MOQ (Minimum Order Quantity), is a term that you will come across when you start looking into manufacturing your clothing designs. There are several different factors that affect what the MOQ will be for each design; in this article we’re going to explain them for you!

What MOQ Means (Minimum Order Quantity)

MOQ basically means the minimum amount of garments you are allowed to order from your clothing manufacturer per design.

Why do manufacturers have MOQ's?

Setting an MOQ is all about maximising efficiency in the manufacturing process. Clothing manufacturers make your garments in bulk – meaning that they produce one lot all together. This makes the process much more economic and efficient for them. The higher the bulk quantity, the more cost-effective the production is, that's because the set up only needs to be done once and they create a very streamlined process.

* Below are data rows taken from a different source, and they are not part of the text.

(** [save_config].  [io] is what [open(filepath, 'w')] and [json.dump]
    do: both succeed ([None]) and the file then holds the document, or
    one of them raises.  What derives from [Exception] is caught and
    reported; anything else leaves [save_config] as it is.  The result
    is the document in the file when it was written in full. *)
Definition save_config (filepath : string) (io : option exn) (s : state)
  : result (option (gmap string dict)) * state :=
  match io with
  | None =>
      (Ok (Some (document s)),
       print ("[KeyboardMapper] Saved configuration to " ++ filepath) s)
  | Some e =>
      if is_Exception e then
        (Ok None, print ("[KeyboardMapper] Error saving config: " ++ exn_str e) s)
      else (Raise e, s)
  end.

End KeyboardMapperSave.

(** ** A caller of the cursor and of the handler: [class InboxScreen] *)
Module InboxScreen.

(** [xs[i]] on a Python list: a negative index counts from the end, an
    index out of range raises [IndexError].  The result is the position
    of the element with the element. *)
Definition subscript {A : Type} (xs : list A) (i : Z) : result (nat * A) :=
  let j := if (i <? 0)%Z then (i + Z.of_nat (length xs))%Z else i in
  if (0 <=? j)%Z then
    match xs !! Z.to_nat j with
    | Some x => Ok (Z.to_nat j, x)
    | None => Raise IndexError
    end
  else Raise IndexError.

(** The exception of a method call on [None]. *)
Definition AttributeError : exn :=
  Exn true "'NoneType' object has no attribute 'set_index'".

(** [class Email] *)
Record Email := MkEmail {
  sender : string; subject : string; content : string; date : string;
  read : bool
}.

(** [Email.get_summary] *)
Definition get_summary (e : Email) : string :=
  (if read e then "read" else "unread") ++ ", From " ++ sender e ++ ", "
  ++ subject e ++ ", " ++ date e.

(** [Email.mark_read] *)
Definition mark_read (e : Email) : Email :=
  {| sender := sender e; subject := subject e; content := content e;
     date := date e; read := true |}.

(** The attributes of the screen, without the two collaborators.  The
    [Email] objects are made once, in [_load_sample_emails], and the list
    that holds them is never changed afterwards, so an object is known
    by its position in [emails]: [current_email] is that position, and
    [mark_read] on the object is an update of the list at the
    position. *)
Record t := Make {
  emails : list Email;
  navigator : option NavigationHelper.t;
  active : bool;
  current_email : option nat
}.

(** What the methods of the screen work on, the input handler apart:
    the screen, the texts given to the narrator, and the lines
    printed. *)
Record world := World {
  screen : t;
  spoken : list string;
  stdout : list string
}.

(** Modelled from the spec: [speak(text, interrupt)] of the narration
    collaborator ([core/narration_engine.py] is not among the sources of
    [src/core]); the call is recorded with its text and returns. *)
Definition speak (text : string) (w : world) : world :=
  {| screen := screen w; spoken := spoken w ++ [text]; stdout := stdout w |}.

Definition with_screen (scr : t) (w : world) : world :=
  {| screen := scr; spoken := spoken w; stdout := stdout w |}.

(** [_load_sample_emails]; the pound sign is the code point 163. *)
Definition sample_emails : list Email :=
  [ MkEmail "Board of Directors" "Welcome to the Club"
      ("Welcome to your new role as manager. We have high expectations for this season. "
       ++ "Please review the squad and make any necessary signings. Good luck!")
      "1 Jan 2026" false;
    MkEmail "Assistant Manager" "Squad Training Report"
      ("The team is looking sharp in training. Fitness levels are good overall, "
       ++ "but we need to work on set pieces. Player morale is high.")
      "3 Jan 2026" false;
    MkEmail "Chief Scout" "New Talent Identified"
      ("We've identified a promising young striker from the academy. "
       ++ "Age 18, good potential. Recommend adding to first team squad for development.")
      "5 Jan 2026" false;
    MkEmail "Director of Football" "Transfer Budget Update"
      ("Your transfer budget for this window is " ++ String "163"%char "10 million. "
       ++ "The board expects us to strengthen the midfield area. "
       ++ "Several targets have been shortlisted.")
      "7 Jan 2026" false ].

(** [_update_navigator]: a new helper over the summaries as they are
    now. *)
Definition _update_navigator (scr : t) : t :=
  {| emails := emails scr;
     navigator := Some (NavigationHelper.init (get_summary <$> emails scr));
     active := active scr; current_email := current_email scr |}.

(** The screen after the first steps of [__init__], before the
    bindings. *)
Definition new_screen : t :=
  _update_navigator
    {| emails := sample_emails; navigator := None; active := false;
       current_email := None |}.

(** [deactivate] *)
Definition deactivate (w : world) : world :=
  with_screen {| emails := emails (screen w); navigator := navigator (screen w);
                 active := false; current_email := None |} w.

(** [next_email]: an object of a class without [__bool__] and [__len__]
    is true, so [self.navigator] is false only when it is [None]. *)
Definition next_email (w : world) : option exn * world :=
  match active (screen w), navigator (screen w) with
  | true, Some nh =>
      let '(summary, nh') := NavigationHelper.next nh in
      (None, speak summary
               (with_screen {| emails := emails (screen w); navigator := Some nh';
                               active := true;
                               current_email := current_email (screen w) |} w))
  | _, _ => (None, w)
  end.

(** [previous_email] *)
Definition previous_email (w : world) : option exn * world :=
  match active (screen w), navigator (screen w) with
  | true, Some nh =>
      let '(summary, nh') := NavigationHelper.previous nh in
      (None, speak summary
               (with_screen {| emails := emails (screen w); navigator := Some nh';
                               active := true;
                               current_email := current_email (screen w) |} w))
  | _, _ => (None, w)
  end.


(** [read_full_email] *)
Definition read_full_email (w : world) : option exn * world :=
  match active (screen w), navigator (screen w) with
  | true, Some nh =>
      let index := NavigationHelper.get_current_index nh in
      match subscript (emails (screen w)) index with
      | Ok (_, email) =>
          (None, speak ("Email from " ++ sender email ++ ", dated " ++ date email
                        ++ ". " ++ "Subject: " ++ subject email ++ ". "
                        ++ "Message: " ++ content email) w)
      | Raise e => (Some e, w)
      end
  | _, _ => (None, w)
  end.

(** [open_email] *)
Definition open_email (w : world) : option exn * world :=
  match active (screen w), navigator (screen w) with
  | true, Some nh =>
      let index := NavigationHelper.get_current_index nh in
      match subscript (emails (screen w)) index with
      | Ok (pos, email) =>
          let scr1 := _update_navigator
                        {| emails := <[pos := mark_read email]> (emails (screen w));
                           navigator := Some nh; active := true;
                           current_email := Some pos |} in
          match navigator scr1 with
          | Some nh1 =>
              read_full_email
                (with_screen
                   {| emails := emails scr1;
                      navigator :=
                        Some (snd (NavigationHelper.set_index index nh1));
                      active := active scr1;
                      current_email := current_email scr1 |} w)
          | None => (Some AttributeError, with_screen scr1 w)
          end
      | Raise e => (Some e, w)
      end
  | _, _ => (None, w)
  end.

Definition help_text : string :=
  "Inbox Help. " ++ "Use up and down arrows to navigate emails. "
  ++ "Press Enter or R to read full email. "
  ++ "Press Escape to return to main menu. " ++ "Press H for help.".

(** [show_help] *)
Definition show_help (w : world) : option exn * world :=
  if active (screen w) then (None, speak help_text w) else (None, w).

(** [back] *)
Definition back (w : world) : option exn * world :=
  let w1 := deactivate (speak "Returning to main menu" w) in
  (None, {| screen := screen w1; spoken := spoken w1;
            stdout := stdout w1 ++ ["[Inbox] Back to main menu"] |}).

(** The bound methods that [_setup_bindings] gives to the handler. *)
Inductive callback :=
| CbPreviousEmail | CbNextEmail | CbOpenEmail | CbReadFullEmail | CbBack
| CbShowHelp.

Definition method (cb : callback) : world -> option exn * world :=
  match cb with
  | CbPreviousEmail => previous_email
  | CbNextEmail => next_email
  | CbOpenEmail => open_email
  | CbReadFullEmail => read_full_email
  | CbBack => back
  | CbShowHelp => show_help
  end.

(** Calling one of them from the handler: the methods do not touch the
    handler. *)
Definition call (cb : callback) (st : InputHandler.t callback * world)
  : option exn * (InputHandler.t callback * world) :=
  let '(r, w') := method cb st.2 in (r, (st.1, w')).

Abbreviation sys := (InputHandler.sys callback world).

(** [_setup_bindings] *)
Definition _setup_bindings (s : sys) : sys :=
  InputHandler.bind "h" "Help" CbShowHelp
    (InputHandler.bind "escape" "Back to menu" CbBack
       (InputHandler.bind "r" "Read full email" CbReadFullEmail
          (InputHandler.bind "enter" "Open email" CbOpenEmail
             (InputHandler.bind "down" "Next email" CbNextEmail
                (InputHandler.bind "up" "Previous email" CbPreviousEmail s))))).

(** [__init__] with the handler of [s]: the screen of the world is the
    new screen. *)
Definition init (s : sys) : sys :=
  _setup_bindings
    (InputHandler.Sys (InputHandler.handler s)
       (with_screen new_screen (InputHandler.env s)) (InputHandler.trace s)).




(** A new handler and a program that has said and printed nothing; its
    screen is a placeholder that [init] replaces. *)
Definition start : sys :=
  InputHandler.init None
    {| screen := {| emails := []; navigator := None; active := false;
                    current_email := None |};
       spoken := []; stdout := [] |}.


End InboxScreen.

(** * Properties *)

(** ** The list cursor *)
Module NavigationHelperSpec.
Import NavigationHelper.
Local Open Scope Z_scope.

Lemma truthy_nil (l : list string) : truthy l = false <-> l = [].
Proof. destruct l; simpl; split; congruence. Qed.

Lemma truthy_cons (l : list string) : truthy l = true <-> (0 < length l)%nat.
Proof. destruct l; simpl; split; (congruence || lia). Qed.

Lemma len_pos (nh : t) : truthy (items nh) = true -> 0 < len nh.
Proof. rewrite truthy_cons. unfold len. lia. Qed.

Think about baking a batch of cupcakes – you’ve already created the recipe, bought the ingredients, set up the equipment – it now makes more sense to bake an entire batch rather than just one right?

It’s the same for garment manufacture; the bulk quantity needs to be worth all that preparation and set up cost.

The more complicated the manufacture, the higher the MOQ gets, as it involves more set up and work from the factory.

MOQ's and Sampling

Seamstresses in a clothing factory

Of course, any factory CAN make fewer units, after all, they make samples (which are one-off garments). But when a factory takes on creating a sample, they are anticipating that a bulk order will follow, and sampling is a necessary process to get ready for bulk production. A lot of planning and preparation happens before bulk manufacture actually begins.

There’s a reason why your sample costs much more than your bulk production unit price. When a manufacturer makes a sample, there’s a lot of preparation and work that has to go into it, because they haven’t made that specific design before. A pattern will need to be made, fabrics and any trims and components sourced, and a construction plan created. Any graphic applications need to be set up, this might require creating specific digital files, screens or molds. The manufacturer is basically figuring out how to make it and testing it before bulk production.

Your bulk unit price will then be cheaper than the sample cost, because all the sourcing, development and sampling has already been done and any problems ironed out. Some fixed costs though, like production set-up and factory overheads, remain the same, so that's why MOQ's are set; to make sure the preparation and labour is worth the order amount.

What is considered low MOQ/high MOQ?

There are no set boundaries for what classes as a low or high MOQ in the clothing industry, it all depends on what the individual manufacturer is willing to take on. A manufacturer has to consider factors such as set up, labour and overheads and make sure that an order is viable for them.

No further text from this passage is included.